You really need to seek out a good therapist who can help you better understand why you continue to put up with the abuse from your mom and others, so you can once and for all break this dysfunctional hold that seems to be over your life. You are worth it, so I hope you will get the help you so desperately need. God bless you.
DrivingMsDaisy Jul 2021
Thank u so much. Parts of your post made me cry. There are so many layers to this story that I would have to go way back to answer some of what U ask. Thank u so much…you have really set deep thoughts upon my heart. I should also let y’all know that I have 1 beautiful daughter who I keep as far away from this one as I can. (She lives 6.5 hrs north of here). I am also the proud mother of 2 adopted fur babies. One from the China meat trade and Boopy is a rescue as well. They both stay with me while I stay living here with her. They both save me each and every day. Quite literally save me. Thanks u so much again. ♥️
feedup Aug 2021
My wife's experience with her mother is similar to yours. After 22 years of caring for her at age 91 she threw in the towel and put her in a nursing home. We have our life back. Best thing she ever did. You need to do the same.

Mjustice98 Aug 2021
Steamrolling through life, I’m going to use that lol

Its my mother too, everything you mentioned right down to my own health and she has already removed all her kids from her trust and left it to a group of homeless drug addicted “caregivers” that are also her flying monkeys

There is a You Tube channel called The Crappy Childhood Fairy, she talks about people like us and why we tend to isolate.

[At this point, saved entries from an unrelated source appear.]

(** *** The destructor *)

(** Deleting the events of a table that are not closed. *)
Fixpoint delete_events (l : list Z) : M reactor unit :=
  match l with
  | [] => mret tt
  | p :: l =>
      e ← ev_deref p;
      (if ev_is_close e then mret tt else ev_delete p);;
      delete_events l
  end.
(** The descriptors closed and the sub-reactors whose threads are joined. *)
Definition reactor_dtor : SV (list Z * list Z) :=
  reactor_stop;;
  s ← get;
  on_reactor (delete_events ((map_to_list (r_io_events (sv_reactor s))).*2));;
  on_reactor (delete_events ((map_to_list (r_signal_events (sv_reactor s))).*2));;
  on_reactor (delete_events ((r_timer_events (sv_reactor s)).*2));;
  mret (match sv_dispatcher s with Some fd => if fd >=? 0 then [fd] else [] | None => [] end, sv_sub_reactors s).
End Startup.

Arguments server : clear implicits.
Arguments round : clear implicits.

(** * The front end of the timers *)

Section Timers.
Context {K : Type}.

(** The reactor and the time wheel of the process. *)
Record timers := mk_timers { tm_reactor : Reactor.reactor (K := K); tm_wheel : timewheel }.
Definition on_wheel {A} (f : TW A) : M timers A := fun s =>
  let '(w, o) := f (tm_wheel s) in (mk_timers (tm_reactor s) w, o).
Definition on_timer_reactor {A} (f : M (Reactor.reactor (K := K)) A) : M timers A := fun s =>
  let '(r, o) := f (tm_reactor s) in (mk_timers r (tm_wheel s), o).

(** [alloc] is what the pool of the wheel gives, [p] what [new] gives. *)
Definition add_timer (alloc : option (Z * Z)) (p : Z) (has_handler delay : bool) (timeout repeats : Z) : M timers Z :=
  s ← get;
  if r_use_timer_thread (tm_reactor s) then on_wheel (tw_add_timer alloc has_handler delay timeout repeats)
  else
    on_timer_reactor (add_new_event p (timer_event_new delay timeout (s32 repeats)));;
    mret p.

(** The two shorter forms wrap the function, so that there always is one. *)
Definition add_timer_repeat (alloc : option (Z * Z)) (p : Z) (delay : bool) (timeout repeats : Z) : M timers Z :=
  add_timer alloc p true delay timeout repeats.
Definition add_timer_forever (alloc : option (Z * Z)) (p timeout : Z) : M timers Z :=
  add_timer alloc p true true timeout (-1).

(** [found] is the node that the wheel finds for the identifier. *)
Definition del_timer (found : option Z) (timerid : Z) : M timers unit :=
  s ← get;
  if r_use_timer_thread (tm_reactor s) then on_wheel (tw_del_timer found);; mret tt
  else if timerid <=? 0 then mret tt
  else on_timer_reactor (r_del_event timerid).
End Timers.
Arguments timers : clear implicits.

(** * The session manager *)

Definition SOCK_STREAM : Z := 1.
Definition SOCK_DGRAM : Z := 2.
Inductive SESSION_TYPE := SESSION_TYPE_NONE | SESSION_TYPE_TCP | SESSION_TYPE_UDP | SESSION_TYPE_HTTP | SESSION_TYPE_HTTPS.

Section Manager.
Context {I4 I6 : Type}.
Variable inet_pton4 : list byte -> option I4.
Variable inet_pton6 : list byte -> option I6.

(** The [SSL_CTX] of a manager: a server's, or a client's, which verifies its
    peer. *)
Inductive ssl_ctx := SslServer | SslClient (verify_peer : bool).

(** What [init] sets, with the timers it adds ([check_timeouts]). *)
Record manager_setup := mk_setup {
  ms_max_connections : Z;
  ms_session_type : SESSION_TYPE;
  ms_socktype : Z;
  ms_family : Z;
  ms_addr : option (address I4 I6);
  ms_read_buffer_size : Z;
  ms_write_buffer_size : Z;
  ms_keepalive_timeout : Z;
  ms_timers : list Z;
  ms_ssl_server : bool;
  ms_ssl_ctx : option ssl_ctx;
  ms_cert_path : list byte;
  ms_key_path : list byte;
}.
Abbreviation MS := (M manager_setup).

Definition manager_new : manager_setup := mk_setup 0 SESSION_TYPE_NONE 0 0 None 0 0 0 [] false None [] [].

Please don’t spend another 6 years doing this, sometimes we are born into certain families to grow in spirit. In our situation in may mean to learn to say No.
Even if it takes our whole life.
DrivingMsDaisy Aug 2021
Haha yes…that’s exactly where I got the steamrolling mother from….was this forum. Lol 😂
And thanks for the YouTube suggestion. Going there now.
Take care
my2cents Aug 2021
You have to decide if the inheritance is going to be worth the abuse and loss of years in your life. Should she require a lot of medical care before her end of life, it's very possible she could use it all up anyway. It's a crap shoot.

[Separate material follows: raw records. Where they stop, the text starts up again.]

(* ===== verification/Programs.v ===== *)
(** The three programs (source/casso/main.cpp, source/client/client.cpp,
    source/client/network/, source/logserver/logserver.cpp): their arguments, what
    they start and in which order, the threads they wait for, how the signal ends them, the client's
    connection, and the server of the example call.  The loop in between is
    Startup's. *)

From S2P Require Import Prelude Octets Marshal Text TimeWheel.

(** ** Arguments

    [argv] ends with a null pointer, which is no string. *)

Record main_args := mk_main_args { ma_configs : list (list byte); ma_unprocessed : list (list byte) }.

Fixpoint main_parse (args : list (list byte)) : M main_args unit :=
  match args with
  | [] => mret tt
  | arg :: args =>
      if bool_decide (arg = str "--config") then
        match args with
        | [] => fail (UB "null pointer for a string")
        | file :: args =>
            modify (fun m => mk_main_args (ma_configs m ++ [file]) (ma_unprocessed m));; main_parse args
        end
      else modify (fun m => mk_main_args (ma_configs m) (ma_unprocessed m ++ [arg]));; main_parse args
  end.

Inductive program := Cassobee | Client | Logserver.

(** ** Threads

    A [std::thread] that is joinable; joining one that is not throws. *)
Definition thread_join (joinable : bool) : outcome unit :=
  if joinable then Ok tt else Throw (ExnRuntime "std::system_error: Invalid argument").

(** Without the timer thread an empty [std::thread] is given back. *)
Definition start_threadpool_and_timer (use_timer_thread : bool) : bool := use_timer_thread.

(** [-with-cmd] is looked for in the first argument only. *)
Definition with_cli (p : program) (args : list (list byte)) : bool :=
  match p, args with
  | Client, arg :: _ => bool_decide (arg = str "-with-cmd")
  | _, _ => false
  end.

(** [main], with what the configuration says of the timer thread; the reactor's
    loop ends in between. *)
Definition main (p : program) (args : list (list byte)) (use_timer_thread : main_args -> bool) : outcome Z :=
  match p, args with
  | (Cassobee | Logserver), ([] | [_]) => Ok (-1)
  | _, _ =>
      let cli_thread := with_cli p args in
      let '(m, r) := main_parse args (mk_main_args [] []) in
      _ ← r;
      let timer_thread := start_threadpool_and_timer (use_timer_thread m) in
      _ ← thread_join timer_thread;
      _ ← (if (cli_thread : bool) then thread_join cli_thread else Ok tt);
      Ok 0
  end.

(** ** What is started, and in which order *)

Inductive service := LogserverManager | LogclientManager | ClientManager | ServerManager | HttpServer | HttpClientService.
(** The timers that main adds: a line of the log at a level, and the requests of
    the client. *)
Inductive timer_work := LogLine (level : list byte) (value : Z) | HttpGet (path : list byte) | ExampleCall (param1 param2 : Z).
Inductive main_call :=
| LogInit | SetProcessName (name : list byte) | SetLogserver
| ReactorInit | AddSignal (signum : Z) | StartThreads | LogManagerInit
| ServiceInit (s : service) | Connect (s : service) | Listen (s : service)
| Sleep (seconds : Z) | AddTimer (ms : Z) (work : timer_work)
| MonitorInit | MonitorStart | ReactorRun.

Definition SIGUSR1 : Z := 10.

(** The beginning that the programs share, and the connection to the log
    server. *)
Definition calls_first (name : list byte) : list main_call :=
  [LogInit; SetProcessName name; ReactorInit; AddSignal SIGUSR1; StartThreads].
Definition calls_logserver : list main_call :=
  [ServiceInit LogserverManager; Connect LogserverManager; SetLogserver].

Definition log_timers : list main_call :=
  [AddTimer 1000 (LogLine (str "DEBUG") 10); AddTimer 2000 (LogLine (str "INFO") 10);
   AddTimer 1500 (LogLine (str "WARN") 10); AddTimer 2000 (LogLine (str "ERROR") 10);
   AddTimer 2500 (LogLine (str "FATAL") 10)].

(** The trial between the timers and the monitor, which touches none of this, is
    in Containers. *)
Definition main_calls (p : program) : list main_call :=
  match p with
  | Cassobee => calls_first (str "cassobee") ++ calls_logserver ++
      [ServiceInit ClientManager; Listen ClientManager; ServiceInit HttpServer; Listen HttpServer; Sleep 3] ++
      log_timers ++ [MonitorInit; MonitorStart; ReactorRun]
  | Logserver => calls_first (str "logserver") ++
      [LogManagerInit; ServiceInit LogclientManager; Listen LogclientManager; ReactorRun]
  | Client => calls_first (str "client") ++ calls_logserver ++
      [ServiceInit ServerManager; Connect ServerManager; ServiceInit HttpClientService;
       AddTimer 1000 (HttpGet (str "/test/hello")); AddTimer 1000 (ExampleCall 1 2); ReactorRun]
  end.

(** Each service is initialised before it connects or listens, and nothing is
    added to the reactor or to the wheel before the reactor is initialised and
    the threads are started. *)
Definition needs (c : main_call) : list main_call :=
  match c with
  | SetProcessName _ => [LogInit]
  | AddSignal _ | StartThreads => [ReactorInit]
  | Connect s | Listen s => [ServiceInit s; ReactorInit; StartThreads]
  | AddTimer _ _ | ReactorRun => [ReactorInit; StartThreads]
  | MonitorStart => [MonitorInit; StartThreads]
  | SetLogserver => [LogInit; ServiceInit LogserverManager]
  | _ => []
  end.
#[export] Instance service_eq_dec : EqDecision service.
Proof. solve_decision. Defined.
#[export] Instance timer_work_eq_dec : EqDecision timer_work.
Proof. solve_decision. Defined.
#[export] Instance main_call_eq_dec : EqDecision main_call.
Proof. solve_decision. Defined.

Lemma main_calls_ordered p pre c post :
  main_calls p = pre ++ c :: post -> Forall (fun d => d ∈ pre) (needs c).
Proof.
  set (check := fix check (pre l : list main_call) : bool :=
    match l with
    | [] => true
    | c :: l => forallb (fun d => bool_decide (d ∈ pre)) (needs c) && check (pre ++ [c]) l
    end).
  assert (Hcheck : forall l pre0, check pre0 l = true -> forall pre c post, l = pre ++ c :: post ->
    Forall (fun d => d ∈ pre0 ++ pre) (needs c)).
  { clear. induction l as [|x l IH]; intros pre0 H pre c post E; [by destruct pre|].
    apply andb_true_iff in H as [H1 H2]. destruct pre as [|y pre]; injection E as -> E.
    - rewrite app_nil_r. apply Forall_forall. intros d Hd. rewrite forallb_forall in H1.
      eapply bool_decide_eq_true_1, H1. by apply list_elem_of_In.
    - replace (pre0 ++ y :: pre) with ((pre0 ++ [y]) ++ pre) by by rewrite <- app_assoc. by eapply IH. }
  intros E. eapply (Hcheck (main_calls p) []); [|exact E]. by destruct p; vm_compute.
Qed.

(** What the handler of SIGUSR1 leaves: a timer that runs once. *)
Inductive shutdown_step := StopTimewheel | StopThreadpool | StopReactor.
Definition sigusr1_handler : Z * (list shutdown_step * bool) * bool :=
  (3000, ([StopTimewheel; StopThreadpool; StopReactor], false), true).

(** Arguments are read in their order: each [--config] takes the next one, the
    others are left. *)
Lemma main_parse_app args1 args2 m :
  (main_parse args1 m).2 = Ok tt -> main_parse (args1 ++ args2) m = main_parse args2 (main_parse args1 m).1.
Proof.
  assert (forall n args1 m, (length args1 <= n)%nat -> (main_parse args1 m).2 = Ok tt ->
    main_parse (args1 ++ args2) m = main_parse args2 (main_parse args1 m).1) as H; [|by eapply H].
  clear. induction n as [|n IH]; intros args1 m Hn Hok; (destruct args1 as [|arg args1]; [done|cbn in Hn; try lia]).
  cbn [app main_parse] in *. destruct (bool_decide (arg = str "--config")).
  - destruct args1 as [|file args1]; [done|]. cbn [app]. rewrite M_modify in *. apply IH; [cbn in Hn; lia|done].
  - rewrite M_modify in *. apply IH; [lia|done].
Qed.

(** A [--config] at the end reads the null pointer behind the arguments. *)
Lemma main_config_last p args m' use :
  main_parse args (mk_main_args [] []) = (m', Ok tt) -> args <> [] ->
  main p (args ++ [str "--config"]) use = Fault (UB "null pointer for a string").
Proof.
  intros Hp Hne. unfold main. assert (main_parse (args ++ [str "--config"]) (mk_main_args [] []) =
    (m', Fault (UB "null pointer for a string"))) as E.
  { rewrite main_parse_app by (by rewrite Hp). by rewrite Hp. }
  rewrite E. destruct p, args as [|a [|b args]]; try done.
Qed.

(** With arguments that are read, a program ends well if and only if its
    configuration asks for the timer thread: without it, joining the thread that
    was never started ends the process by an exception. *)
Lemma main_needs_timer_thread p args m' use :
  main_parse args (mk_main_args [] []) = (m', Ok tt) -> (2 <= length args)%nat ->
  main p args use = if use m' then Ok 0 else Throw (ExnRuntime "std::system_error: Invalid argument").
Proof.
  intros Hp Hl. unfold main. rewrite Hp. destruct args as [|a [|b args]]; [cbn in Hl; lia..|].
  unfold start_threadpool_and_timer, thread_join. destruct (use m'), p; try done. cbn. by destruct (bool_decide _).
Qed.

(** ** The wheel and its thread

    The thread initialises the wheel; the main thread adds its timers without
    waiting for that. *)

(** The singleton before [init]. *)
Definition wheel_static : timewheel := mk_wheel true ∅ tl_empty 0 0 false (fun _ => tl_empty) ∅ [] [].

Inductive start_step := WheelInit (ticktime : Z) | WheelAdd (alloc : option (Z * Z)) (delay : bool) (timeout repeats : Z).

(** A schedule of the two threads: what each [add_timer] gives. *)
Fixpoint start_run (steps : list start_step) : TW (list Z) :=
  match steps with
  | [] => mret []
  | WheelInit ticktime :: steps => put (tw_init ticktime);; start_run steps
  | WheelAdd alloc delay timeout repeats :: steps =>
      id ← tw_add_timer alloc true delay timeout repeats; ids ← start_run steps; mret (id :: ids)
  end.

Definition adds (steps : list start_step) : Prop := Forall (fun s => match s with WheelAdd _ _ _ _ => True | _ => False end) steps.

(** Every timer that is added before the thread has come to [init] is refused,
    and leaves nothing. *)
Lemma timers_before_init_lost steps ticktime rest :
  adds steps ->
  start_run (steps ++ WheelInit ticktime :: rest) wheel_static =
  (ids ← start_run rest; mret (replicate (length steps) (-1) ++ ids)) (tw_init ticktime).
Proof.
  induction 1 as [|[t|alloc delay timeout repeats] steps Hs _ IH]; [|done|].
  - cbn. mrun. by destruct (start_run rest _) as [w [ids| |]].
  - cbn [app start_run]. rewrite (M_bind_ok _ _ wheel_static wheel_static (-1)) by done.
    revert IH. unfold mbind, M_bind. intros ->. destruct (start_run rest _) as [w [ids| |]]; done.
Qed.

(** ** The client's server *)

Record server_manager := mk_svm { svm_localsid : Z; svm_reconnects : Z }.
Definition svm_on_add_session (sid : Z) (m : server_manager) : server_manager := mk_svm sid (svm_reconnects m).
(** A session other than the one in use leaves that one, and connects again. *)
Definition svm_on_del_session (sid : Z) (m : server_manager) : server_manager :=
  mk_svm (if sid =? svm_localsid m then 0 else svm_localsid m) (svm_reconnects m + 1).
(** The session a message is sent on. *)
Definition svm_send (m : server_manager) : option Z := if svm_localsid m =? 0 then None else Some (svm_localsid m).

(** A second connection that comes and goes leaves the client without one,
    though the first is there. *)
Lemma svm_forgets_first sid sid' m :
  svm_send (svm_on_del_session sid' (svm_on_add_session sid' (svm_on_add_session sid m))) = None.
Proof. unfold svm_send, svm_on_del_session, svm_on_add_session. cbn. by rewrite Z.eqb_refl. Qed.

(** ** The example call

    [ExampleRPC::server]: the sum of two [int], and no passing on. *)
Definition example_server (argument : Z * Z) : outcome (Z * bool) :=
  let sum := argument.1 + argument.2 in
  if (- 2 ^ 31 <=? sum) && (sum <? 2 ^ 31) then Ok (sum, false) else Fault (UB "signed overflow").

(** Two numbers that a peer may send are undefined to add. *)
Lemma example_server_overflow a b : 2 ^ 31 <= a + b -> example_server (a, b) = Fault (UB "signed overflow").
Proof.
 intros H. unfold example_server. cbn [fst snd]. rewrite (proj2 (Z.ltb_ge _ _)) by done. by rewrite andb_false_r.
Qed.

Next time she starts in with nasty remarks to you - ask her why she has spent so much her life saying and doing things to hurt you? If she holds the carrot in front to keep you trying to catch the 'orange inheritance', ask her who she would like to give her wealth to so you can call them to come manage her care as well. You might also ask her if she has a particular facility in mind so that she can live happily in another place and you can get out of her way. Don't turn any of this into a yelling match. No matter how loud she gets or nasty she gets - keep your cool and respond in a very quiet voice.

KristineB Aug 2021
Hire help from afar.
Thats how I handled a narcissist mother lashing out with her hate.
I used grocery store delivery (Pea Pod @ Stop & Shop) and I’d “meet her” at doctors appointments, as she needed a van with her wheelchair and oxygen.
Minimal contact, as I let HER attorney, tell her about transitioning into assisted living.
I show up for legal matters as a POA narcissist abuse survivor.
She appointed me trying to further torture me, but I handled it my way.
Do not allow her to further manipulate you.